* [Directions]:
Pull every line containing the word "traces" from the records.

* [Entries supplied]:
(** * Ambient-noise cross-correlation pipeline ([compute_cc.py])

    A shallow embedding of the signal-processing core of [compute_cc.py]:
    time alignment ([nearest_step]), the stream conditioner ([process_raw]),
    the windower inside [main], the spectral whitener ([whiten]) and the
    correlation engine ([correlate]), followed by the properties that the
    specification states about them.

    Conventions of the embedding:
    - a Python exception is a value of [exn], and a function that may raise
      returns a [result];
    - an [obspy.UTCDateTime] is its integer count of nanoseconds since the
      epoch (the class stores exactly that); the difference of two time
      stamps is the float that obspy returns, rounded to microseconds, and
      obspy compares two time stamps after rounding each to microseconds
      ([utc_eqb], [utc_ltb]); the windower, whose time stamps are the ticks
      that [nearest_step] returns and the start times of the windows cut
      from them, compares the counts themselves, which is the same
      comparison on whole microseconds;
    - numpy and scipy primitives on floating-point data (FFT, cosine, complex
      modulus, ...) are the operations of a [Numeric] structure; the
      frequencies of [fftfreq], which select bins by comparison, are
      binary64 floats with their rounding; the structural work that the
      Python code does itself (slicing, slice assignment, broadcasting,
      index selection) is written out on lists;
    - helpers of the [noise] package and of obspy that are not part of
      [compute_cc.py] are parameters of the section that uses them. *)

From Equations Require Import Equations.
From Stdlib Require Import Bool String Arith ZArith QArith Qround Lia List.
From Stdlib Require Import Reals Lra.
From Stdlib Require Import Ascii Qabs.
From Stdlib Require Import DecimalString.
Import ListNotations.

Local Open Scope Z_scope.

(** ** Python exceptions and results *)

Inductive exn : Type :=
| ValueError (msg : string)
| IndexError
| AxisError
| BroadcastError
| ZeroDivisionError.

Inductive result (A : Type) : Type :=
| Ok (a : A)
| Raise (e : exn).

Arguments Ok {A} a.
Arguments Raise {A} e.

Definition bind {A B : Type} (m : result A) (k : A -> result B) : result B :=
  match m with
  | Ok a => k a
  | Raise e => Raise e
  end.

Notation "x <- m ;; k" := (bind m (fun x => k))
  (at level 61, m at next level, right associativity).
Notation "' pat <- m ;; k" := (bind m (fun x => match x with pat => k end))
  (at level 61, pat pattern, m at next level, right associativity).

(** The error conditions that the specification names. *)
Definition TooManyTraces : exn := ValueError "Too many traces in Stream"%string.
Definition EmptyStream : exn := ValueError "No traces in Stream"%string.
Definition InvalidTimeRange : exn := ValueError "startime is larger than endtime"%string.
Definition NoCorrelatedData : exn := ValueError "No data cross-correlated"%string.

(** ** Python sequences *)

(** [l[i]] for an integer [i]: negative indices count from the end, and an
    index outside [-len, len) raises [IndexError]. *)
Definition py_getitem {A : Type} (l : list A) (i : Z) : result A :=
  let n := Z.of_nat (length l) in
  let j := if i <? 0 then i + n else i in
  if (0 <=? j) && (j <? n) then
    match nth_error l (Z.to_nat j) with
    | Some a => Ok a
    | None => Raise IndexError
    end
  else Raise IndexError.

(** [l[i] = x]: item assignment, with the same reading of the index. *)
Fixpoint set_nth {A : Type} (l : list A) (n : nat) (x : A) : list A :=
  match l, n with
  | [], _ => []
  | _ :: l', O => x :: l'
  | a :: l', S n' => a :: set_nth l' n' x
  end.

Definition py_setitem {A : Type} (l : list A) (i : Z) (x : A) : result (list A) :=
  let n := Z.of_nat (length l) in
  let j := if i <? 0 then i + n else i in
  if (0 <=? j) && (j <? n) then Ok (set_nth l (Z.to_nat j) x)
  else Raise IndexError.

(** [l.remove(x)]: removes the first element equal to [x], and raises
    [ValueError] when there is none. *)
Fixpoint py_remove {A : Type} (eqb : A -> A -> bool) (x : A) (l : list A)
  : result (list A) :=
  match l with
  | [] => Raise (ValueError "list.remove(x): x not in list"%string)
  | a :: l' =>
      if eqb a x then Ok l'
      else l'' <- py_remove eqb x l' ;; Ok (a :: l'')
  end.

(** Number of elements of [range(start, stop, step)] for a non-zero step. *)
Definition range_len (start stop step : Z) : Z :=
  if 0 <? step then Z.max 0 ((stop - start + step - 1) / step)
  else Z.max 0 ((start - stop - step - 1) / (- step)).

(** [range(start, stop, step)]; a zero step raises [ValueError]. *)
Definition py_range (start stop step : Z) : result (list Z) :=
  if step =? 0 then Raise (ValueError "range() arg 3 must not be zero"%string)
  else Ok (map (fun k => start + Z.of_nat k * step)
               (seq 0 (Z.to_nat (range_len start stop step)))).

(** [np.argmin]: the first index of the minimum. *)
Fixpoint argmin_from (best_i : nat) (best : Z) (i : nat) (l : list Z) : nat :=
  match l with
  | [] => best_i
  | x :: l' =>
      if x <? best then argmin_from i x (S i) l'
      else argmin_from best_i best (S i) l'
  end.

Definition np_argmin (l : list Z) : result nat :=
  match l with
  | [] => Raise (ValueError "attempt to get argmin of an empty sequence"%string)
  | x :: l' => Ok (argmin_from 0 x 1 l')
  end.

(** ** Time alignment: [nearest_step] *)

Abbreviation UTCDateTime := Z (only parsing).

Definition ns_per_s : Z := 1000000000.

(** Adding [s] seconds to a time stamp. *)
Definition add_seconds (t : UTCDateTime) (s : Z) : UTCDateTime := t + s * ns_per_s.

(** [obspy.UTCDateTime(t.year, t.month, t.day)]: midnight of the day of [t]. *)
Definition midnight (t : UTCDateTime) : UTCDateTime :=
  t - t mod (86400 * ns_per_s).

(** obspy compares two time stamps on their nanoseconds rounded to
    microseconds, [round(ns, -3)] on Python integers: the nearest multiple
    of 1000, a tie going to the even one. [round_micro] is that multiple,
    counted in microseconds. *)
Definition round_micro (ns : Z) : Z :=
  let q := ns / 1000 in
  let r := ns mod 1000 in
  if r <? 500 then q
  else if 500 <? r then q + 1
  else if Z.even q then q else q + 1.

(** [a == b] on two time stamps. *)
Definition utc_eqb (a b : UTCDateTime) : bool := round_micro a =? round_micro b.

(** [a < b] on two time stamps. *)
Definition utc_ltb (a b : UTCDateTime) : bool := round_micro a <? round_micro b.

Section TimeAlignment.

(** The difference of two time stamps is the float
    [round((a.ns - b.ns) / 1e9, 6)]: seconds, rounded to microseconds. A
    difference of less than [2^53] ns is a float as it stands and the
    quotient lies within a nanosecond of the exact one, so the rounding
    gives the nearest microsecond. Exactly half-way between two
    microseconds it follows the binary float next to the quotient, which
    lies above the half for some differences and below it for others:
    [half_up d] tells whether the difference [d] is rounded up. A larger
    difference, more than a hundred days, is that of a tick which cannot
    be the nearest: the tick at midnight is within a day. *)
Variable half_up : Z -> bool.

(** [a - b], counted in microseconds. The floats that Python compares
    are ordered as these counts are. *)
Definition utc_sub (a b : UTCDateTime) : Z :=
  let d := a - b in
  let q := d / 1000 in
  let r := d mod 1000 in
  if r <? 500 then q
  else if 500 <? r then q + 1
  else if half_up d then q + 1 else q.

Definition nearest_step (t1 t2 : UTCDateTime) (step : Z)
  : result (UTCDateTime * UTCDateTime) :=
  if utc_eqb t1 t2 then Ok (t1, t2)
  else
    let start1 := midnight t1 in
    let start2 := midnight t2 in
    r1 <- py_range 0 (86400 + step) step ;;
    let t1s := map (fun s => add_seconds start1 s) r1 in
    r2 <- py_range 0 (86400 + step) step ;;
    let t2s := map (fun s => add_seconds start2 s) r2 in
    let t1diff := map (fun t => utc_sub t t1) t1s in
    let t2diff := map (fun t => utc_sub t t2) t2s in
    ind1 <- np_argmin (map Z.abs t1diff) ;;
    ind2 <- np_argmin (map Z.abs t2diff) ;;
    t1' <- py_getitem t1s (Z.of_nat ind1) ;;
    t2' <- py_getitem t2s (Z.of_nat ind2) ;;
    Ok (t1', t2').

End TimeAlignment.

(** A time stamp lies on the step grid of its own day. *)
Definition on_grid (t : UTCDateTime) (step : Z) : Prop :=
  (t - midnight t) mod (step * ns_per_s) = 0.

* * *

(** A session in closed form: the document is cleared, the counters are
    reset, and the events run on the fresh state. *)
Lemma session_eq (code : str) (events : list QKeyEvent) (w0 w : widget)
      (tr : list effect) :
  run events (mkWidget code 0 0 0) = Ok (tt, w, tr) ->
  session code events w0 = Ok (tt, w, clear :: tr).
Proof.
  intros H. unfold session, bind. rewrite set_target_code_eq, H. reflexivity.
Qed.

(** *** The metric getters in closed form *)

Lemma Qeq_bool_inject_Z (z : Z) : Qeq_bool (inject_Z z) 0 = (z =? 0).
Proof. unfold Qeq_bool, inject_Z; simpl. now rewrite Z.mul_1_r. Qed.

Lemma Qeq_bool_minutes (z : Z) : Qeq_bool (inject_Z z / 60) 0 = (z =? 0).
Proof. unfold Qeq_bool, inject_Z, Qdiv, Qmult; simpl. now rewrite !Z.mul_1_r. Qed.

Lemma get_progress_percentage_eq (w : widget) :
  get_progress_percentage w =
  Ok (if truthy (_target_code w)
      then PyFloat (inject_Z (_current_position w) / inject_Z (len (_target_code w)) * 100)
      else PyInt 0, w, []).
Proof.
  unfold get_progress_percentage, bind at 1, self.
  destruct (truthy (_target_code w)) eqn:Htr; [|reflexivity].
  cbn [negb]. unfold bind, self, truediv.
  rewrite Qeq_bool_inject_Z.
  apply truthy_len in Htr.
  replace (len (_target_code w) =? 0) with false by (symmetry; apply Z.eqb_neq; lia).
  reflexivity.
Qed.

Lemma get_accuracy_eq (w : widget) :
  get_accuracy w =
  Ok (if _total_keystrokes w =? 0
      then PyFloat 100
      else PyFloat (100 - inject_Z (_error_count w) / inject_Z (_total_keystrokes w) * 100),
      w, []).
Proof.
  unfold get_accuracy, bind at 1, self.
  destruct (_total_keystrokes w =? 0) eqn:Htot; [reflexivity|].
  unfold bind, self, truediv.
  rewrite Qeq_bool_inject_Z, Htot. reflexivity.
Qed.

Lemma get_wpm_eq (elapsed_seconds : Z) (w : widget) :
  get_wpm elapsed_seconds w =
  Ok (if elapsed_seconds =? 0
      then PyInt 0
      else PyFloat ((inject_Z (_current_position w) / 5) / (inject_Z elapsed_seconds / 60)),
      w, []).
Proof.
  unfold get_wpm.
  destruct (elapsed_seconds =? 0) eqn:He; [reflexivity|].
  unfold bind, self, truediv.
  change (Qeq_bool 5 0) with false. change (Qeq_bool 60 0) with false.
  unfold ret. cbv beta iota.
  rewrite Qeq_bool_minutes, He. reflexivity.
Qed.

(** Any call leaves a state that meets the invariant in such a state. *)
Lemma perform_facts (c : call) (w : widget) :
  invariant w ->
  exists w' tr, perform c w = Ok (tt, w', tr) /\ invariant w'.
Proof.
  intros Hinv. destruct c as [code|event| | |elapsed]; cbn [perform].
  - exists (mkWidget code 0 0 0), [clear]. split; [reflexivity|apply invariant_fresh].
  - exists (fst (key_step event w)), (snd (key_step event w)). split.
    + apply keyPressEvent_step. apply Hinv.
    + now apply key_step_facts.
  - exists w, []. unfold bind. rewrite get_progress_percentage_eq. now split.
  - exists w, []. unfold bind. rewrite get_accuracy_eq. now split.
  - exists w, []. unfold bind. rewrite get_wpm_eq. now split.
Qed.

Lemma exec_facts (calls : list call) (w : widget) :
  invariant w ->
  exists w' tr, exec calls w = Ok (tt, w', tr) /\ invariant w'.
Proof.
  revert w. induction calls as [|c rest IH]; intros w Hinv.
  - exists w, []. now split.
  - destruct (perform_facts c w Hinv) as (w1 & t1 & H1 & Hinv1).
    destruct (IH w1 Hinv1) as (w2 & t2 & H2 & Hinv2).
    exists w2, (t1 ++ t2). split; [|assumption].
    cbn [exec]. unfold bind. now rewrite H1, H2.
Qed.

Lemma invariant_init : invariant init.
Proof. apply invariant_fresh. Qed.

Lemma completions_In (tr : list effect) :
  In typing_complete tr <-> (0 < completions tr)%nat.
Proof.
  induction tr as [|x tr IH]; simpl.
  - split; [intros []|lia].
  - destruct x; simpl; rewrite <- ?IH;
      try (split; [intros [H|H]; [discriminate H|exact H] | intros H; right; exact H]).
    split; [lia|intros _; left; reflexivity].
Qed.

--

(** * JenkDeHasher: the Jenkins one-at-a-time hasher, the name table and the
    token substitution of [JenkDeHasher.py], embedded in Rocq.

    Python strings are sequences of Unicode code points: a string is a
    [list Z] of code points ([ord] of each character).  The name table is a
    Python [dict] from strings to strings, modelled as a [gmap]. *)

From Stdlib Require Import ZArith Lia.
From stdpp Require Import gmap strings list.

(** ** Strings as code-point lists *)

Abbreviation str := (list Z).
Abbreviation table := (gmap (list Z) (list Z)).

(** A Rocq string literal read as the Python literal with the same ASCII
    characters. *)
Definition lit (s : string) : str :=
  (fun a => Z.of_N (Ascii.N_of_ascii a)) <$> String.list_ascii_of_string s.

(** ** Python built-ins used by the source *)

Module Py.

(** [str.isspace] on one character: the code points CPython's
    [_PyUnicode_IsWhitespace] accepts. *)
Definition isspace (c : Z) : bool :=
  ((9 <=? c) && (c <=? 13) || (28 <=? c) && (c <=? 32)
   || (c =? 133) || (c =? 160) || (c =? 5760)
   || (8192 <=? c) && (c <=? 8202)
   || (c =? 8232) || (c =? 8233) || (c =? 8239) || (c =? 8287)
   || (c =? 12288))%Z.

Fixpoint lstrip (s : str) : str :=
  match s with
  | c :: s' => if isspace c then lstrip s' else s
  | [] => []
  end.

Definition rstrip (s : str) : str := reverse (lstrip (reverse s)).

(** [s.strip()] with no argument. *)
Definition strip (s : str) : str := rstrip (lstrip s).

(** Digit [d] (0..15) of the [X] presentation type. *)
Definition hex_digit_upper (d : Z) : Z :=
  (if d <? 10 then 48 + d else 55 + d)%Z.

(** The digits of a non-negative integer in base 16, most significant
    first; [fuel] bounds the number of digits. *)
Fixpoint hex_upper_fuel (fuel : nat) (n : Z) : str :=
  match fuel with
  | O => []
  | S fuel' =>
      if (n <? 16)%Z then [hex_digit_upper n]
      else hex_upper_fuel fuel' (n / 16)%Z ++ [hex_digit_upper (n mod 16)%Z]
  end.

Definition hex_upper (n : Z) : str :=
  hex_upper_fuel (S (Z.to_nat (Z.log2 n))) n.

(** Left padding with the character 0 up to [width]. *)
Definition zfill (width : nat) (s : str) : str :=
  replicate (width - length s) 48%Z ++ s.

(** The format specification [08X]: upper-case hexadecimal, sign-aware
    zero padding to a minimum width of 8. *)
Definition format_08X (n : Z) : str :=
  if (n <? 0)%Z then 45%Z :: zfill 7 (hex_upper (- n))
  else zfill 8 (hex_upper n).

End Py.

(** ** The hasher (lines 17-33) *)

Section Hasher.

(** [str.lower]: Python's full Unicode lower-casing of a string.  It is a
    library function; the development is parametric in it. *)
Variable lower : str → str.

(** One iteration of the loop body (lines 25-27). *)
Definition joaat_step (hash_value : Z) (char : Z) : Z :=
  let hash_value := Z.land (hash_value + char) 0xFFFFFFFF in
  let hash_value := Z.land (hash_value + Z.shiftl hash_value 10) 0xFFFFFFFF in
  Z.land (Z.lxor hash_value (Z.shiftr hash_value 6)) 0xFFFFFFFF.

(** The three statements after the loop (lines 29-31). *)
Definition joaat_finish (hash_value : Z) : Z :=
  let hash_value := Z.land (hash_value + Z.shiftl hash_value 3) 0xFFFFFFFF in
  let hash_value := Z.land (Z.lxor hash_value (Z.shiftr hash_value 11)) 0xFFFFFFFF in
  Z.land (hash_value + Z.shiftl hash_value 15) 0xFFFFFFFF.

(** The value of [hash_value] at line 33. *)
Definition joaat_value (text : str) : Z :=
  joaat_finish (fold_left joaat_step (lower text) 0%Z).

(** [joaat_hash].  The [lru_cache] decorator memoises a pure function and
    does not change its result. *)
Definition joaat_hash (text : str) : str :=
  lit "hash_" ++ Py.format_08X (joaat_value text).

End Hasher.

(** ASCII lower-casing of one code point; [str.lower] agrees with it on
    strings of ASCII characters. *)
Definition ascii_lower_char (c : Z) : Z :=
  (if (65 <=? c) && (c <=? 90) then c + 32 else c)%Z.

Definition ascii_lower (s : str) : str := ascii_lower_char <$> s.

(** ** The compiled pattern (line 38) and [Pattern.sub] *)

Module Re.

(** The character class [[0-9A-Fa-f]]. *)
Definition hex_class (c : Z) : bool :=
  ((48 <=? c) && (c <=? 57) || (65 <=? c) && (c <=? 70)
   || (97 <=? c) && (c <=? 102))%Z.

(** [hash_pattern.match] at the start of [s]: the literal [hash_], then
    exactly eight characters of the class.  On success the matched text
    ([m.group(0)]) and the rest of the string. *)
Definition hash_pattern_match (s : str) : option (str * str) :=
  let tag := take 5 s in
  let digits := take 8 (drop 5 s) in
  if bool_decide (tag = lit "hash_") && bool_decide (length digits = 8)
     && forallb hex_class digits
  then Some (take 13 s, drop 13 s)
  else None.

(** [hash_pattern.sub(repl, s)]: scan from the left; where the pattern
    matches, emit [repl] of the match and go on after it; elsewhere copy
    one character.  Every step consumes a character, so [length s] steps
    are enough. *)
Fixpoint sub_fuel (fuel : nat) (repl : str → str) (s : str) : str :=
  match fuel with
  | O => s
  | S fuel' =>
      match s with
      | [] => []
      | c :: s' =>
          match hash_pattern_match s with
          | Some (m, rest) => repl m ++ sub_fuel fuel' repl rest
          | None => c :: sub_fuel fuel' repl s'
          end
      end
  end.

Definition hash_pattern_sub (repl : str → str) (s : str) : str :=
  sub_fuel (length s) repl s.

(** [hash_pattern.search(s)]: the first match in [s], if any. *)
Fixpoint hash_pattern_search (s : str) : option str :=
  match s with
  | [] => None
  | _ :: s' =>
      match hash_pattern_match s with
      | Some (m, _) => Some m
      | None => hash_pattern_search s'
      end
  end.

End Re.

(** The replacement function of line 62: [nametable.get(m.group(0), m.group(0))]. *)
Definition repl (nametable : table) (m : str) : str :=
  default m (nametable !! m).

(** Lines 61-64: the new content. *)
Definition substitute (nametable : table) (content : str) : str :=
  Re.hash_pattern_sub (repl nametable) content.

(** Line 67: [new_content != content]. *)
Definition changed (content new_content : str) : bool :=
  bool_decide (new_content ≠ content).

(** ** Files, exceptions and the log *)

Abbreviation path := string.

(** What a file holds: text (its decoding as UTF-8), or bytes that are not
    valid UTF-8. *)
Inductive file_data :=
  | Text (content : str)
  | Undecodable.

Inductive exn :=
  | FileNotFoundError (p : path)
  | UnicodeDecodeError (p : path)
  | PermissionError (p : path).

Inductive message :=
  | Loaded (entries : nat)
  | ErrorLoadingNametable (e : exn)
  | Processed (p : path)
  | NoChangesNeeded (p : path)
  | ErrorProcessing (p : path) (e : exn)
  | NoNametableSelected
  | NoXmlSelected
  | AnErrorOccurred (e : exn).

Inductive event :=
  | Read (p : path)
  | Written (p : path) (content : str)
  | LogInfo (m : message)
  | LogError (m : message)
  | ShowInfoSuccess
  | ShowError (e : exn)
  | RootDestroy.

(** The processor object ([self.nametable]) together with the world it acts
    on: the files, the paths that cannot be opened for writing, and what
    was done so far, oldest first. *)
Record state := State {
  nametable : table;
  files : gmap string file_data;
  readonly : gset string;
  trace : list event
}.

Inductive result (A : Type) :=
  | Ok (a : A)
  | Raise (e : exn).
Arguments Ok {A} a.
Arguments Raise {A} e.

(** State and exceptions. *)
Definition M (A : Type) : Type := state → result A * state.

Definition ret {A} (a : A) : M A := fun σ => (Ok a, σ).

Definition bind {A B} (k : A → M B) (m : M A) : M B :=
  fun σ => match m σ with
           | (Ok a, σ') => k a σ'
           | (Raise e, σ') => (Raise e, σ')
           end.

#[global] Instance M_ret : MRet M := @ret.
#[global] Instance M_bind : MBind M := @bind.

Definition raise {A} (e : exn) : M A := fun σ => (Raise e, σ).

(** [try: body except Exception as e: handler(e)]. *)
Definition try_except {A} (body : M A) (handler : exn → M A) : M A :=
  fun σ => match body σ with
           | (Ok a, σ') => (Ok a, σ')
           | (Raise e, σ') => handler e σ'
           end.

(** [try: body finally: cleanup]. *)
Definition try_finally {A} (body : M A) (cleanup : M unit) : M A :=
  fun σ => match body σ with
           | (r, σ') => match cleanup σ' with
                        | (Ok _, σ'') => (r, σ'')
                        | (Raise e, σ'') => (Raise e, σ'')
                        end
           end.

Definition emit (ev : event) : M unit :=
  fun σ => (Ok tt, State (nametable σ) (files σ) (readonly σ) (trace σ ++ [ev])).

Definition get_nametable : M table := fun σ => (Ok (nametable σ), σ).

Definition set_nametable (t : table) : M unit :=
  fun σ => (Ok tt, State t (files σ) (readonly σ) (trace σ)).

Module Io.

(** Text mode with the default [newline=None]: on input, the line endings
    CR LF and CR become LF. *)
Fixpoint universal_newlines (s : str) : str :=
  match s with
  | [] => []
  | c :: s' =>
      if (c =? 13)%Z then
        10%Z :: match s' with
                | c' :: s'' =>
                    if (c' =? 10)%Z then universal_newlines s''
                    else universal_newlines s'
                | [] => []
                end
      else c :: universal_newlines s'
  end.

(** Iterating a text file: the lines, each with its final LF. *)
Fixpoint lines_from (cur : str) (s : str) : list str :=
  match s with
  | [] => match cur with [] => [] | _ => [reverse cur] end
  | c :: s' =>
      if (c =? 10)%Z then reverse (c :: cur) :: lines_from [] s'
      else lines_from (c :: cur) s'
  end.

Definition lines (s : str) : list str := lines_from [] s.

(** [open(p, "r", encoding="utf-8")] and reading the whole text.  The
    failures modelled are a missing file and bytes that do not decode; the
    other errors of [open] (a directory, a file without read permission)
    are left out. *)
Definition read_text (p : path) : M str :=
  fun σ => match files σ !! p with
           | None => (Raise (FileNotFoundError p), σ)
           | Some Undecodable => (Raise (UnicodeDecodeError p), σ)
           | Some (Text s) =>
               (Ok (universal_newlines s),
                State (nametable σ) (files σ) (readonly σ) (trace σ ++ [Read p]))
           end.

* [Solution to the exercise]:
Definition TooManyTraces : exn := ValueError "Too many traces in Stream"%string.
Definition EmptyStream : exn := ValueError "No traces in Stream"%string.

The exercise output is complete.